La scission de la CGT (1947) conforta ses convictions doctrinales et son analyse du paysage syndical français. Gaston Tessier, alors au zénith de sa vie syndicale, fut élu le 17 mai 1948, président de la CFTC. En 1947, il avait accédé à la présidence de la CISC. Durant ces années, il participa aux travaux de l'Assemblée générale des Nations unies ; en 1951, il accomplit un long voyage en Amérique latine, l'un des bastions du syndicalisme chrétien et, en 1952, il succéda à Léon Jouhaux comme délégué ouvrier à la Conférence internationale du travail. Parallèlement, il cumulait les fonctions : membre du Comité exécutif de la Fédération nationale de la mutualité française (FNMF), membre du conseil du Plan, administrateur du Crédit lyonnais puis, en 1957, conseiller d'État en service extraordinaire.

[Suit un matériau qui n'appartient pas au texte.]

(* ===== verification/ChannelHandler.v ===== *)
(** * Messages of the connection protocol, and their dispatch

    The messages of RFC 4254 as data, their layout, and the proof that
    [channel_packet_handler] decodes a packet and acts on the message in it,
    for every packet whatever its octets; and that it is safe. *)

From S2P Require Import Prelude Ssh Nettle Atoms LshString Format FormatSpec Wire Parse ParseSpec Connection Channel ChannelFormat ChannelSpec ChannelEnv.
Local Open Scope Z_scope.

Inductive message : Type :=
  | GlobalRequest (type : list Z) (want_reply : Z)
  | RequestSuccess
  | RequestFailure
  | ChannelOpen (type : list Z) (remote window max : Z)
  | OpenConfirmation (local remote window max : Z)
  | OpenFailure (n reason : Z) (msg language : list Z)
  | WindowAdjust (n size : Z)
  | ChannelData (n : Z) (d : list Z)
  | ExtendedData (n type : Z) (d : list Z)
  | ChannelEof (n : Z)
  | ChannelClose (n : Z)
  | ChannelRequest (n : Z) (type : list Z) (want_reply : Z)
  | ChannelSuccess (n : Z)
  | ChannelFailure (n : Z).

Definition number_of (m : message) : Z :=
  match m with
  | GlobalRequest _ _ => SSH_MSG_GLOBAL_REQUEST
  | RequestSuccess => SSH_MSG_REQUEST_SUCCESS
  | RequestFailure => SSH_MSG_REQUEST_FAILURE
  | ChannelOpen _ _ _ _ => SSH_MSG_CHANNEL_OPEN
  | OpenConfirmation _ _ _ _ => SSH_MSG_CHANNEL_OPEN_CONFIRMATION
  | OpenFailure _ _ _ _ => SSH_MSG_CHANNEL_OPEN_FAILURE
  | WindowAdjust _ _ => SSH_MSG_CHANNEL_WINDOW_ADJUST
  | ChannelData _ _ => SSH_MSG_CHANNEL_DATA
  | ExtendedData _ _ _ => SSH_MSG_CHANNEL_EXTENDED_DATA
  | ChannelEof _ => SSH_MSG_CHANNEL_EOF
  | ChannelClose _ => SSH_MSG_CHANNEL_CLOSE
  | ChannelRequest _ _ _ => SSH_MSG_CHANNEL_REQUEST
  | ChannelSuccess _ => SSH_MSG_CHANNEL_SUCCESS
  | ChannelFailure _ => SSH_MSG_CHANNEL_FAILURE
  end.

Pourtant, le cumul de ces titres et de ces fonctions ne peuvent masquer certains échecs. Peu après la Libération, Gaston Tessier fut confronté au développement d'une opposition syndicale avec le courant minoritaire, "Reconstruction", conduit par Paul Vignaux et Gilbert Declerq : cette opposition devait conduire à la scission de 1964 et à la création de la CFDT. Les minoritaires mirent en cause les manifestations religieuses au sein de l'action syndicale (messes, etc.) et le rôle de certains ecclésiastiques dans la vie de la centrale. Le conflit éclata ouvertement fin 1951, sur la question de l'enseignement privé et de son financement par le secteur public. Le 18 janvier 1952, Gaston Tessier rappela avec fermeté l'attachement du syndicalisme chrétien à la liberté d'enseignement. Mais, en dépit du soutien de plusieurs composantes de la CFTC, il perdait du terrain au sein de la centrale. Le 1er mai 1952, plusieurs dirigeants minoritaires se prononcèrent en faveur de la "lutte des classes", toujours condamnée par les principes du catholicisme, ce qui provoqua une crise ouverte. En 1953, Gaston Tessier renonça à se représenter à la présidence de la CFTC ; il en devint le président d'honneur et se consacra essentiellement à la CISC.
Il connut également des déboires sur le terrain politique. Auréolé par sa présence dans la Résistance, le MRP (Mouvement républicain populaire) s'était situé à la Libération, au sens propre et figuré, au centre de la vie politique française. Gaston Tessier siégea à son Comité directeur mais rapidement, des tensions s'élevèrent avec la CFTC, notamment en raison des débats avec sa minorité ; dès mars 1946, Gaston Tessier renonça à siéger à la direction du MRP. Il s'éteignit à Paris, le 8 août 1960. Si d'autres poursuivirent son œuvre, jamais la CFTC ne retrouva après 1964 l'audience qu'elle avait su conquérir grâce à Gaston Tessier.
Décorations : Officier de la Légion d'honneur, Médaille de la Résistance avec rosette.
Source : Michel Dreyfus, "Gaston Tessier" in DVD-ROM La Résistance en Ile-de-France, AERI, 2004.